Table 1 Summary of literature

The unique visage of the sine–cosine algorithm is the ability not to get trapped in local minima, more comfortable to implement and gives the same result even after many trails. The silent features of the proposed QOSCA approach for RPP can be summarized as below:

  1. a)

    Efficiently allocating reactive power sources during the planning and consequently decreasing the operating cost.

  2. b)

    Improvement of voltage profile is also obtained on each bus.

  3. c)

    Sine Cosine optimization algorithm appears to be the best method for minimizing the transmission loss at minimum operating cost.

  4. d)

    The proposed Quasi-oppositional based Sine Cosine algorithm alleviates the drawbacks of the recently developed optimization algorithms.

  5. e)

    Applications of standard IEEE 14, IEEE 30 and IEEE 57 bus test systems are carried. Therefore, the capability of the Sine Cosine algorithm is achieved.

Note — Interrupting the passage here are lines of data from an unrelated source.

(** * CameraSensor: a shallow embedding of
      client/js/lib/sim/sensors/CameraSensor.js

    The sensor is a thin layer over three collaborators: a camera, a
    renderer obtained from a factory, and the scene state handed in by the
    simulator.  JavaScript values are modelled by [value], numbers by
    IEEE-754 binary64 floats, plain objects by finite maps from property
    names to values.  Three kinds of numbers are held as the integers
    they are: the pixel dimensions a renderer reports, array indices, and
    the frame counter, which starts at 0 and only ever changes by [++];
    where one of them is used as a number it goes through [Js.of_int],
    and [++] is the binary64 sum.  Objects live in a store and are known
    by their identity, so that the caller's configuration and the copies
    made of it are told apart; every call on a collaborator is recorded
    in a trace.

    The definitions come first: the language runtime, the collaborators,
    the sensor itself, a concrete host to run it on, and the vocabulary of
    the statements.  The lemmas and theorems follow. *)

From Stdlib Require Import ZArith List Floats Uint63 DecimalString DecimalPos
  DecimalN Lia.
From stdpp Require Import base functions gmap strings list.

Set Warnings "-inexact-float,-register-all".

Local Open Scope Z_scope.

(** ** JavaScript numbers and integer conversions *)

Module Js.

(** The JavaScript number for the integer [z]: the binary64 value
    nearest to [z], ties to even, an infinity past the largest number.
    It is [z] itself whenever [z] is a binary64 value, as every integer
    up to [2^53] in absolute value is. *)
Definition of_int (z : Z) : float :=
  SF2Prim (binary_normalize prec emax z 0 false).

(** Truncation toward zero of a finite number; [0] for NaN and the
    infinities (the integer part used by ToUint8 and ToInt32). *)
Definition truncate (x : float) : Z :=
  match Prim2SF x with
  | S754_finite s m e =>
      let mag := Z.shiftl (Zpos m) e in if s then - mag else mag
  | _ => 0
  end.

(** ToUint8: what a store into a [Uint8Array] element does to a number. *)
Definition ToUint8 (x : float) : Z := truncate x mod 256.

(** ToInt32 of an integer-valued number. *)
Definition ToInt32 (z : Z) : Z :=
  let m := z mod 2 ^ 32 in if m <? 2 ^ 31 then m else m - 2 ^ 32.

(** [x << k] : both operands go through the 32-bit conversions, the shift
    count is taken modulo 32 and the result is again a signed 32-bit
    integer. *)
Definition shl (x k : Z) : Z :=
  ToInt32 (Z.shiftl (ToInt32 x) (Z.land k 31)).

(** The integers up to [2^53] in absolute value: each of them is a
    number, and a number with such a value is rendered as a string by
    writing the integer out in decimal. *)
Definition safe (z : Z) : bool := Z.abs z <=? 2 ^ 53.

(** The decimal numeral of a natural number and of an integer
    (["7"], ["-12"]). *)
Definition numeral (n : N) : string :=
  NilZero.string_of_uint (N.to_uint n).

Definition int_numeral (z : Z) : string :=
  NilZero.string_of_int (Z.to_int z).

(** The integer a number is, when it is one of the safe integers
    ([-0] counts as [0]). *)
Definition as_integer (x : float) : option Z :=
  let z := truncate x in
  if PrimFloat.eqb (of_int z) x && safe z then Some z else None.

(** [n++] for a number that holds the integer [n]: the binary64 sum of
    the number and 1, read back as an integer.  Below [2^53] the sum is
    exact (see [increment_exact]); at [2^53] it is [2^53] again, since
    [2^53 + 1] is not a number and the tie goes to the even
    neighbour. *)
Definition increment (n : N) : N :=
  Z.to_N (truncate (of_int (Z.of_N n) + 1)).

End Js.

Arguments Js.increment : simpl never.

(** ** Typed arrays *)

(** A [Uint8Array] is a view on an [ArrayBuffer]: its elements, each in
    [0, 255], are a stretch of the buffer's bytes, and the buffer may hold
    other bytes before and after them.  The array's [buffer] property is
    the whole buffer.  The operations below work on the list of elements,
    whose length is fixed: reading outside [0, length) yields [undefined]
    (here [None]); a store outside the range is ignored. *)
Module TypedArray.

Record view := { before : list Z; elements : list Z; after : list Z }.

Definition buffer (a : view) : list Z := before a ++ elements a ++ after a.

Definition get (p : list Z) (k : Z) : option Z :=
  if k <? 0 then None else p !! Z.to_nat k.

Definition set (p : list Z) (k : Z) (x : float) : list Z :=
  if k <? 0 then p else <[Z.to_nat k := Js.ToUint8 x]> p.

(** An element used as an arithmetic operand: [undefined] becomes NaN. *)
Definition operand (p : list Z) (k : Z) : float :=
  match get p k with
  | Some v => Js.of_int v
  | None => nan
  end.

(** [p.slice(0, end)] for a non-negative [end]: the elements of a new
    array, which has a buffer of its own of exactly these bytes. *)
Definition slice0 (p : list Z) (e : Z) : list Z := take (Z.to_nat e) p.

End TypedArray.

(** ** Grayscale packing (the ["gray"] case of [__getFrame]) *)

Module Gray.

(** [0.2126 * r + 0.7152 * g + 0.0722 * b], evaluated left to right in
    double precision as the source expression is. *)
Definition luma (r g b : float) : float :=
  (0.2126 * r + 0.7152 * g + 0.0722 * b)%float.

(** The byte a pixel with channels [r g b] is packed to. *)
Definition luma_byte (r g b : Z) : Z :=
  Js.ToUint8 (luma (Js.of_int r) (Js.of_int g) (Js.of_int b)).

(** One iteration of the loop body:
      var b = i << 2;
      p[i] = 0.2126 * p[b] + 0.7152 * p[b+1] + 0.0722 * p[b+2]; *)
Definition body (p : list Z) (i : Z) : list Z :=
  let b := Js.shl i 2 in
  TypedArray.set p i
    (luma (TypedArray.operand p b)
          (TypedArray.operand p (b + 1))
          (TypedArray.operand p (b + 2))).

(** [for (var i = 0; i < ngraypixels; i++) body], where
    [ngraypixels = p.length / 4] is a number that need not be an integer:
    [i < p.length / 4] is [4 * i < p.length].  The array length does not
    change, so [fuel = p.length] iterations always suffice
    (see [loop_fuel]). *)
Fixpoint loop (fuel : nat) (len : Z) (i : Z) (p : list Z) : list Z :=
  match fuel with
  | O => p
  | S fuel' =>
      if 4 * i <? len then loop fuel' len (i + 1) (body p i) else p
  end.

(** The whole case, on the elements [p] of the rendered array: the
    packed prefix, copied out by [p.slice(0, ngraypixels)] (the end index
    is truncated to an integer); the frame's data is the buffer of that
    copy. *)
Definition pack (p : list Z) : list Z :=
  let len := Z.of_nat (length p) in
  TypedArray.slice0 (loop (length p) len 0 p) (len / 4).

End Gray.

(** ** JavaScript values *)

(** Arrays are immutable values here: the sensor never stores into an
    array that a configuration holds.  [VRef] stands for any other object
    (a vector, a scene graph), known by its identity only; it has none of
    the properties the sensor reads. *)
Inductive value :=
| VUndefined
| VNull
| VBool (b : bool)
| VNum (x : float)
| VStr (s : string)
| VArr (elems : list value)
| VRef (o : nat).

(** A plain object: its own enumerable properties. *)
Abbreviation obj := (gmap string value).

Inductive exn :=
| TypeError (msg : string)
| RangeError (msg : string).

Definition is_undefined (v : value) : bool :=
  match v with VUndefined => true | _ => false end.

(** [o.k] on a plain object. *)
Definition get (o : obj) (k : string) : value := default VUndefined (o !! k).

Definition ToBoolean (v : value) : bool :=
  match v with
  | VUndefined | VNull => false
  | VBool b => b
  | VNum x => negb (PrimFloat.eqb x 0 || PrimFloat.is_nan x)
  | VStr s => negb (String.eqb s "")
  | VArr _ | VRef _ => true
  end.

(** [v === 's'] for a string literal ['s']. *)
Definition is_string (v : value) (s : string) : bool :=
  match v with VStr t => String.eqb t s | _ => false end.

(** [n !== v] for an integer number [n]. *)
Definition differs_from (n : Z) (v : value) : bool :=
  match v with
  | VNum x => negb (PrimFloat.eqb (Js.of_int n) x)
  | _ => true
  end.

(** [v[i]]: a TypeError on [undefined] and [null]. *)
Definition index (v : value) (i : nat) : exn + value :=
  match v with
  | VUndefined | VNull => inl (TypeError "Cannot read properties of undefined")
  | VArr l => inr (default VUndefined (l !! i))
  | VStr s =>
      inr (match String.get i s with
           | Some c => VStr (String c EmptyString)
           | None => VUndefined
           end)
  | _ => inr VUndefined
  end.

(** [v.length > n]: a TypeError on [undefined] and [null]; a value with
    no length compares as [undefined > n], which is false. *)
Definition length_exceeds (v : value) (n : nat) : exn + bool :=
  match v with
  | VUndefined | VNull => inl (TypeError "Cannot read properties of undefined")
  | VArr l => inr (n <? length l)%nat
  | VStr s => inr (n <? String.length s)%nat
  | _ => inr false
  end.

(** ** Helpers from util/util (lodash) *)

Module Util.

In this article, Quasi-oppositional based Sine–Cosine algorithm has been proposed to solve the RPP problems for minimization of the transmission power loss and system operating cost while satisfying all the constraints. The main advantage of the SCA technique is that it does not get trapped in local minima. The proposed QOSCA optimization technique is applied to standard IEEE 14, IEEE 30 and IEEE 57 bus systems of a connected power network. The obtained results are compared with different techniques in the published articles, which states the capability and feasibility of the proposed SCA for the solution of RPP problems.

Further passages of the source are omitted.